▸ **About this exercise**: Using the records below, quote only the span that opens with the line containing "Lemma at_least_trans a" and closes with the line containing "(** A sort is", exactly and inclusively.

▸ **Data shown**:

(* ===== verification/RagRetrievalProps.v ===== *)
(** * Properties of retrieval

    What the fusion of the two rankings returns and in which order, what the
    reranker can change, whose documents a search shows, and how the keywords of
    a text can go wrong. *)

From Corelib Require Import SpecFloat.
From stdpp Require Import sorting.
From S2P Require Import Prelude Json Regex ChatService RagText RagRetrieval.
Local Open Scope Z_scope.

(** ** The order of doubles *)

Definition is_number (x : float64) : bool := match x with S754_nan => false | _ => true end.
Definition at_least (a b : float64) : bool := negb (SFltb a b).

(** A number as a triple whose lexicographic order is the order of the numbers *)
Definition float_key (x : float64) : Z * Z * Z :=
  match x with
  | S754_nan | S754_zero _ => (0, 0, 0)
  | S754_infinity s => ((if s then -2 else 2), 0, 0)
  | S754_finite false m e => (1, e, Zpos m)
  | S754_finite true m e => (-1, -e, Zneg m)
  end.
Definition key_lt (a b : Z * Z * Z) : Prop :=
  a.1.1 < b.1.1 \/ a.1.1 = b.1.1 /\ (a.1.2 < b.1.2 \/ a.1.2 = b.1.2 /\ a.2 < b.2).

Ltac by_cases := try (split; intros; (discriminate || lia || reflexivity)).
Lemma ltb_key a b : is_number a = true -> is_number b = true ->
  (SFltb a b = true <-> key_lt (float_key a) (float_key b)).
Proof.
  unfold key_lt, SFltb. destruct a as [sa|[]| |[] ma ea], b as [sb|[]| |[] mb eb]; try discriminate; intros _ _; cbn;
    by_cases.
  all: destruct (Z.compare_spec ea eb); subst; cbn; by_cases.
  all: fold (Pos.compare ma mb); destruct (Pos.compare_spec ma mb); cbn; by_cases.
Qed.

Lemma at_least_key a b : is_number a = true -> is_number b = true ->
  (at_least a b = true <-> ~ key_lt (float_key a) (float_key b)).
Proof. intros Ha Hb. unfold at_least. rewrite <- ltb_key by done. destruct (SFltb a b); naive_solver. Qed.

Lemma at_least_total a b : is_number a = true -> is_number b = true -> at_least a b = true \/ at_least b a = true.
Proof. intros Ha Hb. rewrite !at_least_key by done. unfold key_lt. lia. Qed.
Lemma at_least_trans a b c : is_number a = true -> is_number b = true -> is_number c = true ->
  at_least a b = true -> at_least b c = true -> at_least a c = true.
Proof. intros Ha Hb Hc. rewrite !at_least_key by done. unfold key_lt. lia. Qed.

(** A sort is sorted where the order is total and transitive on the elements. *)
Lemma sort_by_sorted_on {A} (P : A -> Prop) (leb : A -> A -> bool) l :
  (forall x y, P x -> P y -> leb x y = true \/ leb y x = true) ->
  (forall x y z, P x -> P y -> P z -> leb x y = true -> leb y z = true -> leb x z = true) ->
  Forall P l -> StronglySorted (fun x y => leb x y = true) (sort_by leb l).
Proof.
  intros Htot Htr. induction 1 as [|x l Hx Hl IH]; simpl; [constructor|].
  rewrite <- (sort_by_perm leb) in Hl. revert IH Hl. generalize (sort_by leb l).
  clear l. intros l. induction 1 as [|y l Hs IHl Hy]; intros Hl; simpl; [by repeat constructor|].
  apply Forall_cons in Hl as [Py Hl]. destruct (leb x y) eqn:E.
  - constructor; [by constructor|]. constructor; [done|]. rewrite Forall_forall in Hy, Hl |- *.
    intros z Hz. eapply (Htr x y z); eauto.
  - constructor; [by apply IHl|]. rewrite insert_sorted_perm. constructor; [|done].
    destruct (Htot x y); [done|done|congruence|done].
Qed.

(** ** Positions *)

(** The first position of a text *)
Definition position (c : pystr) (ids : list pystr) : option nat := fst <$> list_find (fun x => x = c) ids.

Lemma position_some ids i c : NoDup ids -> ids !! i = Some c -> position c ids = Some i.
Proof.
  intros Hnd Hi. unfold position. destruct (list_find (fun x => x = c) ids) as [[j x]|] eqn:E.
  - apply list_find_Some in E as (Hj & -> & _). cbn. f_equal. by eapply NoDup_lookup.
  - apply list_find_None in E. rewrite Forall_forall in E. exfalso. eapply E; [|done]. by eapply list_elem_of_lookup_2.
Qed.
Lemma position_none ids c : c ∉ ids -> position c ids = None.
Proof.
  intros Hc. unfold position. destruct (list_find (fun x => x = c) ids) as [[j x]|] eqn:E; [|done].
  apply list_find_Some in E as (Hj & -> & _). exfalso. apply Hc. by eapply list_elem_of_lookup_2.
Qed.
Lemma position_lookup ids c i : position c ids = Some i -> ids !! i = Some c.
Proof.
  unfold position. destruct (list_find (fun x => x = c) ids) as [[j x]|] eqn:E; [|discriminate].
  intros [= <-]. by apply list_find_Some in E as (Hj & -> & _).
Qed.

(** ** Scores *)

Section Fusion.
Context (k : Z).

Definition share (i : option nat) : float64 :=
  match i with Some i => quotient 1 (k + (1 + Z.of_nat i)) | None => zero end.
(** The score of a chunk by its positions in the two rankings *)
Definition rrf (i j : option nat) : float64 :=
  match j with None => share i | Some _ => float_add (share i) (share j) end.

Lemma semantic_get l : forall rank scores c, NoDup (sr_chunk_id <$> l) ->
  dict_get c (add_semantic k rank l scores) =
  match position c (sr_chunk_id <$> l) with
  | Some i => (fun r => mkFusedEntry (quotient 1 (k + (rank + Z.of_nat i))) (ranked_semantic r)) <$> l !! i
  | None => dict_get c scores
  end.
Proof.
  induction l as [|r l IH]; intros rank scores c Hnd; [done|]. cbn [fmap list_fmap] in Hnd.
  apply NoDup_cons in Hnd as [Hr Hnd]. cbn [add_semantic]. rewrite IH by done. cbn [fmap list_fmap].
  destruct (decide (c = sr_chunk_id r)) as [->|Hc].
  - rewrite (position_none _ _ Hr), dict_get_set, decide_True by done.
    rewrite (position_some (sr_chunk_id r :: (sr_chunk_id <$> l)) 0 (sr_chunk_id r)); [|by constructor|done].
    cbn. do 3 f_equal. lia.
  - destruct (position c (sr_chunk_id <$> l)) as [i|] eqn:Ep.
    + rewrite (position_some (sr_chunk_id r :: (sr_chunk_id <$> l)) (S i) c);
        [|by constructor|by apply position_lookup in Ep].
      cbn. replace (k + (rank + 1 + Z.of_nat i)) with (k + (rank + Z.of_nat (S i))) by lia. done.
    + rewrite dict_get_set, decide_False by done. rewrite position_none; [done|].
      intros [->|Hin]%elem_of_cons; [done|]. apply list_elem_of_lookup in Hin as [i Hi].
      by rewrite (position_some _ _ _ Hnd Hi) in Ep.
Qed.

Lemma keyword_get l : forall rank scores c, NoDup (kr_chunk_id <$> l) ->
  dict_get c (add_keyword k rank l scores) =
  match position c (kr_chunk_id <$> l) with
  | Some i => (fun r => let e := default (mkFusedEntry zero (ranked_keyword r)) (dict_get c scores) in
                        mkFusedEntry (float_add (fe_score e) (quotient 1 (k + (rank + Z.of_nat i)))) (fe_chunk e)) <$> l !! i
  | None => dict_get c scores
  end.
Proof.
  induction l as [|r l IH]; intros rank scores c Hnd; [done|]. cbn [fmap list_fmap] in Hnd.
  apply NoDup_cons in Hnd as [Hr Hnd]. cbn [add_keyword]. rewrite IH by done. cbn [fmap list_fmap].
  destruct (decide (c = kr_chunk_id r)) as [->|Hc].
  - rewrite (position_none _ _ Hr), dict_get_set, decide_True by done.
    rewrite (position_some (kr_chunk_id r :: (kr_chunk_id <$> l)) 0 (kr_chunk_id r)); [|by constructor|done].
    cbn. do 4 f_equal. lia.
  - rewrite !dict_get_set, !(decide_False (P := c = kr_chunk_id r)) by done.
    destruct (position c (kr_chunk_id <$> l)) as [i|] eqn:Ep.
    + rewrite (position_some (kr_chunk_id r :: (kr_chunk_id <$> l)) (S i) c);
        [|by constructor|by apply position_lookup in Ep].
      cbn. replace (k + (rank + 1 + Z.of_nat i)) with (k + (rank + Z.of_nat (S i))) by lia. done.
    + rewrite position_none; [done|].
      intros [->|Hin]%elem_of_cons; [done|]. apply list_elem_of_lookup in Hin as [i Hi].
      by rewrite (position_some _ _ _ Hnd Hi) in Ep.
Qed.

▸ **Response to this exercise**:
Lemma at_least_trans a b c : is_number a = true -> is_number b = true -> is_number c = true ->
  at_least a b = true -> at_least b c = true -> at_least a c = true.
Proof. intros Ha Hb Hc. rewrite !at_least_key by done. unfold key_lt. lia. Qed.

(** A sort is sorted where the order is total and transitive on the elements. *)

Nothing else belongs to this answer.